⟨

(** * DeepWiki-OMR: entity models and the repository data-access layer

    A shallow embedding of the Python sources

      - [api/モデル/ページ.py]      (page classification),
      - [api/モデル/ジョブ.py]      (job model, validators, DynamoDB codec),
      - [api/モデル/リポジトリ.py]  (repository model, URL grammar),
      - [api/リポジトリ/DynamoDB基底.py] (conditional store wrapper),
      - [api/リポジトリ/リポジトリリポジトリ.py] (repository entity manager),

    followed by the properties established about them.

    Conventions.  A Python [str] is a [string] whose characters stand for
    code points below 256.  A Python [int] is a [Z].  A [dict] is a [gmap].
    [None] is [None] of an option type.  An exception is a value of [Exn];
    code that can raise returns a [Result].  Code that talks to the table
    runs in the state monad [M] over the table. *)

From Stdlib Require Import ZArith Ascii String List Bool Lia.
From Stdlib Require Import DecimalString DecimalZ Sorting.Sorted.
From stdpp Require Import base option list gmap strings.

Open Scope string_scope.
Open Scope Z_scope.

(* ===================================================================== *)
(** * Part I: definitions                                                  *)
(* ===================================================================== *)

(** ** Python string primitives *)

Module PyStr.

  (** [str.lower] on code points below 256: ASCII capitals and the
      Latin-1 capitals (U+00C0..U+00DE, the multiplication sign apart). *)
Definition lower_char (c : ascii) : ascii :=
  let n := nat_of_ascii c in
  if ((65 <=? n)%nat && (n <=? 90)%nat)
     || ((192 <=? n)%nat && (n <=? 222)%nat && negb (n =? 215)%nat)
  then ascii_of_nat (n + 32) else c.

Fixpoint lower (s : string) : string :=
  match s with
  | EmptyString => EmptyString
  | String c s' => String (lower_char c) (lower s')
  end.

  (** [sub in s] *)
Fixpoint contains (sub s : string) : bool :=
  String.prefix sub s
  || match s with
     | EmptyString => false
     | String _ s' => contains sub s'
     end.

  (** [s.startswith(p)] *)
Definition startswith (p s : string) : bool := String.prefix p s.

  (** [s.endswith(suf)] *)
Fixpoint endswith (suf s : string) : bool :=
  String.eqb s suf
  || match s with
     | EmptyString => false
     | String _ s' => endswith suf s'
     end.

  (** [s.endswith((suf1, suf2, ...))] *)
Definition endswith_any (sufs : list string) (s : string) : bool :=
  existsb (fun suf => endswith suf s) sufs.

  (** [s.split(sep)] for a one-character separator. *)
Fixpoint split (sep : ascii) (s : string) : list string :=
  match s with
  | EmptyString => [EmptyString]
  | String c s' =>
      if Ascii.eqb c sep then EmptyString :: split sep s'
      else match split sep s' with
           | h :: t => String c h :: t
           | [] => [String c EmptyString]
           end
  end.

  (** [l[-1]] on the (never empty) result of [split]. *)
Definition last_item (l : list string) : string := List.last l EmptyString.

  (** Truth value of a string: [bool(s)]. *)
Definition truthy (s : string) : bool :=
  match s with EmptyString => false | _ => true end.

  (** [str.isspace] on one code point below 256. *)
Definition is_space (c : ascii) : bool :=
  let n := nat_of_ascii c in
  ((9 <=? n)%nat && (n <=? 13)%nat) || ((28 <=? n)%nat && (n <=? 32)%nat)
  || (n =? 133)%nat || (n =? 160)%nat.

Fixpoint lstrip (s : string) : string :=
  match s with
  | EmptyString => EmptyString
  | String c s' => if is_space c then lstrip s' else s
  end.

  (** [rstrip] keeps a character when it is not a space or when something
      survives to its right. *)
Fixpoint rstrip (s : string) : string :=
  match s with
  | EmptyString => EmptyString
  | String c s' =>
      match rstrip s' with
      | EmptyString => if is_space c then EmptyString else String c EmptyString
      | r => String c r
      end
  end.

  (** No space in front. *)
Definition no_leading_space (s : string) : Prop :=
  match s with
  | EmptyString => True
  | String c _ => is_space c = false
  end.

  (** [s.strip()] *)
Definition strip (s : string) : string := rstrip (lstrip s).

  (** [len(s)] *)
Definition len (s : string) : Z := Z.of_nat (String.length s).

End PyStr.

(** ** Python values, exceptions and results *)

Module Py.

  (** The exception classes the sources raise or catch.  The classes of
      [DynamoDB基底.py] keep their names; [ClientError] carries the error
      code of the service response. *)
Inductive Exn : Set :=
  | ClientError (code : string)
  | DynamoDB例外
  | DynamoDB接続エラー
  | DynamDBアイテム未発見エラー
  | DynamoDB条件チェックエラー
  | ValidationError
  | ValueError
  | KeyError (key : string)
  | TypeError.

Inductive Result (A : Type) : Type :=
  | Return (a : A)
  | Raise (e : Exn).
Arguments Return {A} a.
Arguments Raise {A} e.

#[global] Instance Result_ret : MRet Result := fun A a => Return a.
#[global] Instance Result_bind : MBind Result := fun A B f r =>
  match r with
  | Return a => f a
  | Raise e => Raise e
  end.
#[global] Instance Result_fmap : FMap Result := fun A B f r =>
  match r with
  | Return a => Return (f a)
  | Raise e => Raise e
  end.

  (** An attribute value of a DynamoDB item as boto3 hands it to Python.
      A free-form dictionary attribute is kept flat. *)
Inductive Value : Type :=
  | VNull
  | VBool (b : bool)
  | VNum (n : Z)
  | VStr (s : string)
  | VMap (m : gmap string string).

#[global] Instance Value_eq_dec : EqDecision Value.
Proof. solve_decision. Defined.

  (** [bool(v)] *)
Definition truthy (v : Value) : bool :=
  match v with
  | VNull => false
  | VBool b => b
  | VNum n => negb (n =? 0)
  | VStr s => PyStr.truthy s
  | VMap m => negb (bool_decide (m = ∅))
  end.

  (** [d[k]] *)
Definition getitem (d : gmap string Value) (k : string) : Result Value :=
  match d !! k with
  | Some v => Return v
  | None => Raise (KeyError k)
  end.

  (** [d.get(k, default)] *)
Definition get (d : gmap string Value) (k : string) (default : Value) : Value :=
  match d !! k with
  | Some v => v
  | None => default
  end.

  (** [d.get(k)] used as a condition: absent counts as [None]. *)
Definition get_truthy (d : gmap string Value) (k : string) : bool :=
  truthy (get d k VNull).

  (** What pydantic accepts for a field annotated [str], [int], [bool],
      [Optional[...]] or a dictionary, on the value types the serialisers
      of this code base write; any other value is a validation error. *)
Definition as_str (v : Value) : Result string :=
  match v with VStr s => Return s | _ => Raise ValidationError end.
Definition as_int (v : Value) : Result Z :=
  match v with VNum n => Return n | _ => Raise ValidationError end.
Definition as_bool (v : Value) : Result bool :=
  match v with VBool b => Return b | _ => Raise ValidationError end.
Definition as_opt_str (v : Value) : Result (option string) :=
  match v with
  | VNull => Return None
  | VStr s => Return (Some s)
  | _ => Raise ValidationError
  end.
Definition as_opt_int (v : Value) : Result (option Z) :=
  match v with
  | VNull => Return None
  | VNum n => Return (Some n)
  | _ => Raise ValidationError
  end.
Definition as_opt_map (v : Value) : Result (option (gmap string string)) :=
  match v with
  | VNull => Return None
  | VMap m => Return (Some m)
  | _ => Raise ValidationError
  end.

  (** How an optional field is written into an item. *)
Definition of_opt_int (o : option Z) : Value :=
  match o with Some n => VNum n | None => VNull end.
Definition of_opt_map (o : option (gmap string string)) : Value :=
  match o with Some m => VMap m | None => VNull end.

  (** [bool(x)] for an optional string and an optional integer. *)
Definition opt_str_truthy (o : option string) : bool :=
  match o with Some s => PyStr.truthy s | None => false end.
Definition opt_int_truthy (o : option Z) : bool :=
  match o with Some n => negb (n =? 0) | None => false end.

  (** An [Enum] class with string values: its members in definition order
      and the value of each.  [E(s)] looks the member up by value. *)
Class StrEnum (E : Type) := {
  members : list E;
  value : E -> string
}.

Definition enum_call {E} `{StrEnum E} (s : string) : Result E :=
  match List.find (fun m => String.eqb (value m) s) members with
  | Some m => Return m
  | None => Raise ValueError
  end.

  (** [E(v)] on an attribute value: only a string can be a member's value. *)
Definition enum_call_value {E} `{StrEnum E} (v : Value) : Result E :=
  match v with
  | VStr s => enum_call s
  | _ => Raise ValueError
  end.

  (** An argument for an enum-typed field of a pydantic model: a member,
      or a raw string that pydantic looks up by value. *)
Inductive EnumArg (E : Type) : Type :=
  | Member (e : E)
  | ByValue (s : string).
Arguments Member {E} e.
Arguments ByValue {E} s.

Definition coerce_enum {E} `{StrEnum E} (a : EnumArg E) : Result E :=
  match a with
  | Member e => Return e
  | ByValue s =>
      match enum_call s with
      | Return e => Return e
      | Raise _ => Raise ValidationError
      end
  end.

  (** A naive [datetime]: microseconds on the local time line. *)
Definition datetime : Set := Z.

  (** [timedelta(days=n)] *)
Definition timedelta_days (n : Z) : Z := n * 86400 * 1000000.

  (** The parts of [datetime] that depend on the text format and on the
      time zone of the process: [isoformat], its inverse [fromisoformat]
      ([None] stands for [ValueError]) and [int(dt.timestamp())].  The two
      laws are the ones the library documents: [fromisoformat] inverts
      [isoformat], whose output is never the empty string. *)
Class Calendar := {
  isoformat : datetime -> string;
  fromisoformat : string -> option datetime;
  epoch_seconds : datetime -> Z;
  fromisoformat_isoformat : forall t, fromisoformat (isoformat t) = Some t;
  isoformat_truthy : forall t, PyStr.truthy (isoformat t) = true
}.

  (** The clock: the n-th reading of [datetime.now()] made during a call. *)
Definition Clock : Set := nat -> datetime.

  (** [datetime.fromisoformat(v)] on an attribute value. *)
Definition parse_datetime `{Calendar} (v : Value) : Result datetime :=
  match v with
  | VStr s =>
      match fromisoformat s with
      | Some t => Return t
      | None => Raise ValueError
      end
  | _ => Raise TypeError
  end.

  (** [datetime.fromisoformat(d[k]) if d.get(k) else None] *)
Definition parse_datetime_if_present `{Calendar}
    (d : gmap string Value) (k : string) : Result (option datetime) :=
  if get_truthy d k
  then t ← (v ← getitem d k; parse_datetime v); Return (Some t)
  else Return None.

  (** The exceptions a computation can raise all satisfy [P]. *)
Definition raises_only {A} (P : Exn -> Prop) (r : Result A) : Prop :=
  forall e, r = Raise e -> P e.

  (** The exceptions of the model layer: lookups, parsing, validation. *)
Definition model_error (e : Exn) : Prop :=
  match e with
  | KeyError _ | ValueError | TypeError | ValidationError => True
  | _ => False
  end.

⟩

**Work to complete:**
Nothing beyond the line that contains "code points below 256." belongs in the answer; reproduce the entries exactly from their first line through it.

**Expected answer:**
(** * DeepWiki-OMR: entity models and the repository data-access layer

    A shallow embedding of the Python sources

      - [api/モデル/ページ.py]      (page classification),
      - [api/モデル/ジョブ.py]      (job model, validators, DynamoDB codec),
      - [api/モデル/リポジトリ.py]  (repository model, URL grammar),
      - [api/リポジトリ/DynamoDB基底.py] (conditional store wrapper),
      - [api/リポジトリ/リポジトリリポジトリ.py] (repository entity manager),

    followed by the properties established about them.

    Conventions.  A Python [str] is a [string] whose characters stand for
    code points below 256.  A Python [int] is a [Z].  A [dict] is a [gmap].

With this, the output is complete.